THE RECORDS START
Lemma X5_rejected_date_is_fatal_witness :
  Sample.dateparse_ParseLocal "yesterday"
  = inr (ErrorString "Could not find format for yesterday")
  /\ strToDate Sample.usage Sample.time_Now Sample.dateparse_ParseLocal
               "yesterday" "The --start date can't be parsed" false 0
     = Exits ("The --start date can't be parsed: Could not find format for yesterday"
              ++ Bytes.newline ++ Bytes.newline ++ Sample.usage) 1.
Proof.
  split; [reflexivity|].
  apply (proj2 (X5_rejected_date_is_fatal Sample.usage Sample.time_Now
                  Sample.dateparse_ParseLocal "yesterday"
                  "The --start date can't be parsed" false 0)
           (ErrorString "Could not find format for yesterday"));
    [discriminate | discriminate | reflexivity].
Defined.

(* ================================================================== *)
(** * [parseArgs]: the configuration path, the order of the checks, the
      defaults *)

Section ParseArgsMore.
Variable IniFile : Type.
Variable usage : string.
Variable time_Now : nat -> Time.
Variable dateparse_ParseLocal : string -> Time + error.
Variable usr : User.
Variable config_New : string -> IniFile + error.
Variable stdout_is_terminal : bool.

(** The default configuration path, expanded. *)
Lemma expand_default_path (clock : nat) :
  expandPath (Some usr) DefaultConfigPath clock
  = Returns (Filepath.Join [HomeDir usr; ".doglog"]) clock.
Proof. reflexivity. Qed.

(** [parseArgs] from the parsed command line on, for a known user. *)
Lemma parseArgs_with_user (a : arguments) (clock : nat) :
  parseArgs usage (inl a) time_Now dateparse_ParseLocal (Some usr) config_New
            stdout_is_terminal clock
  = match strToDate usage time_Now dateparse_ParseLocal (arg EmptyString (arg_start a))
                    "The --start date can't be parsed" false clock with
    | Returns startDate c1 =>
      match strToDate usage time_Now dateparse_ParseLocal (arg EmptyString (arg_end a))
                      "The --end date can't be parsed" true c1 with
      | Returns endDate c2 =>
        match timeRangeToSeconds usage (arg DefaultRange (arg_range a)) c2 with
        | Returns seconds c3 =>
          readConfig usage config_New
            (mkOptions (arg EmptyString (arg_service a))
               (let service := arg EmptyString (arg_service a) in
                let query := arg EmptyString (arg_query a) in
                if (0 <? String.length service)%nat then
                  if (0 <? String.length query)%nat
                  then ("service:" ++ service) ++ " AND " ++ query
                  else "service:" ++ service
                else query)
               (let limit := arg DefaultLimit (arg_limit a) in
                if (limit <=? 0)%Z then DefaultLimit else limit)
               (match startDate with Some _ => false | None => arg_tail a end)
               (arg (Filepath.Join [HomeDir usr; ".doglog"]) (arg_config a))
               seconds startDate endDate (arg_json a) None
               (negb (arg_no_colors a) && isTty stdout_is_terminal)) c3
        | Exits e st => Exits e st
        | Panics => Panics
        end
      | Exits e st => Exits e st
      | Panics => Panics
      end
    | Exits e st => Exits e st
    | Panics => Panics
    end.
Proof.
  unfold parseArgs. unfold bind at 1. rewrite expand_default_path.
  unfold bind. reflexivity.
Qed.

(** X11.  In a run that returns, the configuration path is the [--config]
    value exactly as the user gave it (it is not expanded, also when it
    starts with ["~/"]), and without the option the home directory joined
    with [.doglog]; the server configuration is what [config.New] loaded
    from that very path. *)
Theorem X11_config_path (user_Current : option User) (a : arguments)
    (clock clock' : nat) (opts : options IniFile) :
  parseArgs usage (inl a) time_Now dateparse_ParseLocal user_Current config_New
            stdout_is_terminal clock = Returns opts clock' ->
  (forall path, arg_config a = Some path -> configPath opts = path)
  /\ (arg_config a = None ->
      exists home, user_Current = Some home
                   /\ configPath opts = Filepath.Join [HomeDir home; ".doglog"])
  /\ exists cfg, config_New (configPath opts) = inl cfg /\ serverConfig opts = Some cfg.
Proof.
  intros H. apply parseArgs_returns in H
    as (dcp & c1 & cfg & Hexp & _ & _ & _ & Hcfg & Hsc & Hcp & _).
  split; [|split].
  - intros path Ha. now rewrite Hcp, Ha.
  - intros Ha. destruct user_Current as [home|]; [|discriminate].
    exists home. split; [reflexivity|].
    rewrite Hcp, Ha. simpl. unfold expandPath in Hexp. simpl in Hexp.
    unfold ret in Hexp. now inversion Hexp.
  - eauto.
Qed.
THE RECORDS END
The answer should be a single number: how many lines in the entries contain "apply".

RESPONSE FOR THIS EXERCISE: 2